With nearly two out of three airline bookings made via desktop websites, the airlines aren’t doing a very good job making consumers happy.
According to San Francisco-based UserTesting, air carrier websites scored lowest in “delighting” their customers, “the lowest-scoring, most elusive factor… given that travelers expected straightforward information about flights, arrival times, and pricing – expectations that went unfulfilled.”
Seven out of ten airlines scored lower in “Delight” than all other attributes, with the cost of checking bags especially displeasing consumers, UserTesting reported.
“While some airlines lacked transparency and consistency around baggage fees, others had baggage fees hidden away on a separate page, which required travelers to navigate away from their flight search results page and even lose their search results,” it said.
Other airlines just weren’t clear with what a customer would get with a booking—confusing copy such as “extra bag,” led to questions over “whether this indicated a first checked bag (in addition to a carry-on) or a second checked bag.” Other airlines simply wouldn’t reveal how much a checked bag cost until many steps into the booking process.
"Airlines are not traditionally known for delivering delightful customer experiences," said Brian Smith, vice president of marketing at UserTesting. "It's a tall order to connect every customer touchpoint, but repeated roadblocks on any channel can quickly diminish customer loyalty.”
Earlier this year, UserTesting asked 1,000 travelers to perform a series of tasks on the websites of the top 10 airlines in the United States: Alaska, American, Delta, Frontier, Hawaiian, JetBlue, Southwest, Spirit, United, and Virgin America. Travelers evaluated the websites based on ease of use, credibility and aesthetics.
Most airlines struggled in the ease of use category because of the difficulty they experienced getting information.
“While travelers generally found it easy to simply find a flight, the additional tasks of finding the cost including baggage fees, and looking up arriving flights, proved more difficult,” the report said.
Southwest Airlines received the highest overall ratings, mostly due to the speed with which travelers could locate flight information. But even as the top performer in the study, Southwest “did not overwhelmingly exceed customers’ expectations,” according to UserTesting in the study.
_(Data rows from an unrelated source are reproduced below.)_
(** All or nothing: a failed allocation or build leaves the master as it was. *)
Definition rebuild_grant_sweep (tx : reac_headamp_tx) (m : reac_master) (base in_ch : Z)
    : reac_master * Z :=
  match reac_grant_allocate base in_ch with
  | None => (m, -1)
  | Some a =>
      match reac_grant_build_sweep REAC_GRANT_SWEEP_MAX a (headamp_view m tx) with
      | None => (m, -1)
      | Some rows =>
          if zlen rows <=? 0 then (m, -1)
          else (set_m_grant_burst_len (zlen rows) (set_m_alloc a (set_m_grant_burst rows m)), 0)
      end
  end.

Definition reac_master_grant_anchor (m : reac_master) : Z :=
  if 0 <? m_dwell_ended_tick m then m_dwell_ended_tick m else m_grant_dwell m.

Definition declare_settle_slots (m : reac_master) : Z :=
  let slots := m_fps m / 20 in
  if slots <? 1 then 1 else slots.

(** The slot of burst chunk [k], and the chunk a slot carries (-1 for none). *)
Definition burst_slot (fps k : Z) : Z :=
  let s := (k * fps + REAC_M_BURST_PER_SEC / 2) / REAC_M_BURST_PER_SEC in
  if s <? k then k else s.

Definition burst_index_at (m : reac_master) (pos : Z) : Z :=
  if (pos <? 0) || (m_burst_end m <? pos) || (m_fps m <=? 0) then -1
  else
    let k := (pos * REAC_M_BURST_PER_SEC + m_fps m / 2) / m_fps m in
    let k := if pos <? k then pos else k in
    let hit d := let c := k + d in
                 (0 <=? c) && (c <? REAC_SCENE_CHUNKS) && (burst_slot (m_fps m) c =? pos) in
    if hit (-1) then k - 1 else if hit 0 then k else if hit 1 then k + 1 else -1.

(** A step that cannot be built leaves the block and the descriptor as they are. *)
Definition scene_prepare (m : reac_master) : reac_master :=
  match reac_ctrl_build_scene_step (m_scene m) (zlen (m_scene m)) (m_scene_step m) with
  | None => m
  | Some blk => set_m_filler_desc blk.[33] (set_m_scene_blk blk m)
  end.

Section Ops.
Context (tn : reac_master_tunables).

Definition grant_dwell_override_ms : Z :=
  let ms := tn_grant_dwell_ms tn in
  if (0 <? ms) && (ms <? 600000) then ms else -1.
Definition grant_dwell_override_s : Z :=
  let s := tn_grant_dwell_s tn in
  if (0 <? s) && (s <=? 3600) then s else -1.

Definition at_least_1 (x : Z) : Z := if x <? 1 then 1 else x.

Definition init_grant_dwell (fps : Z) : Z :=
  let dwell := at_least_1 (fps * REAC_M_GRANT_DWELL_SECONDS_X10 / 10) in
  if 0 <? grant_dwell_override_ms then at_least_1 (fps * grant_dwell_override_ms / 1000)
  else if 0 <? grant_dwell_override_s then fps * grant_dwell_override_s
  else dwell.

(** The body the master pushes: the placeholder, its MAC and its pace code. *)
Definition init_scene (src : list Z) (cfg : reac_console_cfg) : list Z :=
  let scene := reac_scene_placeholder in
  let scene := default scene (reac_ctrl_scene_set_mac scene (zlen scene) src) in
  wr (wr scene REAC_SCENE_REVISION_OFF (pace_code cfg)) (REAC_SCENE_REVISION_OFF + 1) 0x00.

Definition reac_master_init (src : list Z) (cfg : option reac_console_cfg) (fps : Z) : reac_master :=
  let fps := if 0 <? fps then fps else 8000 in
  let cfg := default REAC_CONSOLE_CFG_IDLE cfg in
  let cycle_len := fps * 10778 / 4000 in
  let probe_stride := at_least_1 ((fps + REAC_M_BURST_PER_SEC / 2) / REAC_M_BURST_PER_SEC) in
  let burst_end := burst_slot fps (REAC_SCENE_CHUNKS - 1) in
  let chanmap := gen_chanmap cfg in
  let enroll := set_enroll_width (wr ENROLL_BLK REAC_ENROLL_CONSOLE_IDX (pace_code cfg))
                  REAC_ENROLL_DEFAULT_WIDTH in
  scene_prepare {|
    m_state := REAC_M_IDLE; m_src := src; m_counter := 0; m_fps := fps;
    m_grant_frames := at_least_1 (fps * 15 / 100); m_grant_stride := REAC_M_GRANT_STRIDE;
    m_cfg := cfg; m_chanmap_nframes := zlen chanmap; m_chanmap := chanmap;
    m_cycle_len := cycle_len; m_cycle_pos := 0; m_probe_stride := probe_stride;
    m_burst_end := burst_end; m_sub02_off := burst_end + probe_stride;
    m_chanmap_off := fps * 5953 / 4000; m_sub01_off := cycle_len - 5;
    m_scene_step := 0; m_announce_tick := 0;
    m_scene := init_scene src cfg; m_scene_blk := zeros 34; m_filler_desc := 0;
    m_commit_seen := false; m_scene_inflight := false; m_scene_complete := 0;
    m_join_held := false; m_join_ev := REAC_M_RX_BOX_BCAST_FILLER; m_join_src := zeros 6;
    m_join_hold_blk := zeros 32; m_join_has_blk := false;
    m_grant_ticks := 0; m_enroll_sent_tick := 0; m_dwell_ended_tick := 0;
    m_enroll_pending := false; m_grant_dwell := init_grant_dwell fps;
    m_alloc := GrantAlloc 0 0; m_grant_burst := []; m_grant_burst_len := 0;
    m_headamp_src := false; m_join_blk := zeros 32; m_box_mac := zeros 6;
    m_session_seq := 0; m_grant_attempts := 0; m_chanmap_cursor := 0; m_est_chanmap_tick := 0;
    m_link_check := 0;
    m_link_check_reload := at_least_1 (fps * REAC_M_LINKCHECK_SECONDS_X10 / 10);
    m_box_seen := false; m_presence_tick := 0; m_drop_reason := REAC_M_DROP_NONE;
    m_announce_blk := gen_cfea src cfg 0; m_enroll_blk := enroll;
    m_identity_complete := false; m_identity_polls := 0; m_identity_poll_left := 0;
    m_identity_poll_slot := 0 |}.

(** Does the dwell end at this slot? Latches the slot the first time it does. *)
Definition dwell_ends_now (m : reac_master) : reac_master * bool :=
  if 0 <? m_dwell_ended_tick m then (m, true)
  else if negb (tn_grant_on_declare tn && negb (m_enroll_pending m) && (0 <? m_enroll_sent_tick m)
                && (m_enroll_sent_tick m + declare_settle_slots m <=? m_grant_ticks m))
  then (m, false)
  else (set_m_dwell_ended_tick (m_grant_ticks m) m, true).

(** ** The box *)

Definition mac_none (mac : list Z) : bool := zeqb mac (zeros 6).

Definition rx_event_is_join (ev : reac_master_rx_event) : bool :=
  match ev with REAC_M_RX_BOX_JOIN => true | _ => false end.
Definition state_eqb (a b : reac_master_state) : bool := bool_decide (a = b).

Definition reac_master_peer_accepts (m : reac_master) (src : list Z) (ev : reac_master_rx_event)
    : bool :=
  if negb (state_eqb (m_state m) REAC_M_GRANTING) && negb (state_eqb (m_state m) REAC_M_ESTABLISHED)
  then true
  else if mac_none (m_box_mac m) || zeqb src (m_box_mac m) then true
  else rx_event_is_join ev && state_eqb (m_state m) REAC_M_GRANTING.

Definition set_out_channels (v : Z) (c : reac_console_cfg) : reac_console_cfg :=
  ConsoleCfg v (console_field c).

Definition reac_master_forget_box (m : reac_master) : reac_master :=
  let m := set_m_alloc (GrantAlloc 0 0) m in
  let m := set_m_grant_burst_len 0 m in
  let m := set_m_enroll_pending false m in
  let m := set_m_enroll_sent_tick 0 m in
  let m := set_m_box_mac (zeros 6) m in
  let m := set_m_enroll_blk (set_enroll_width (m_enroll_blk m) REAC_ENROLL_DEFAULT_WIDTH) m in
  let m := set_m_cfg (set_out_channels (out_channels REAC_CONSOLE_CFG_IDLE) (m_cfg m)) m in
  set_m_announce_blk (gen_cfea (m_src m) (m_cfg m) 0) m.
Credibility was the highest-scoring factor in the report, UserTesting said, due to most airlines' “well-established brand reputation.” Aesthetics impacted credibility as well.
“For Virgin America and Alaska, two airlines that scored high in credibility, travelers remarked that the clean, professional look of the websites made them confident.”
UserTesting’s benchmarking study ran from June 29, 2017 to July 12, 2017.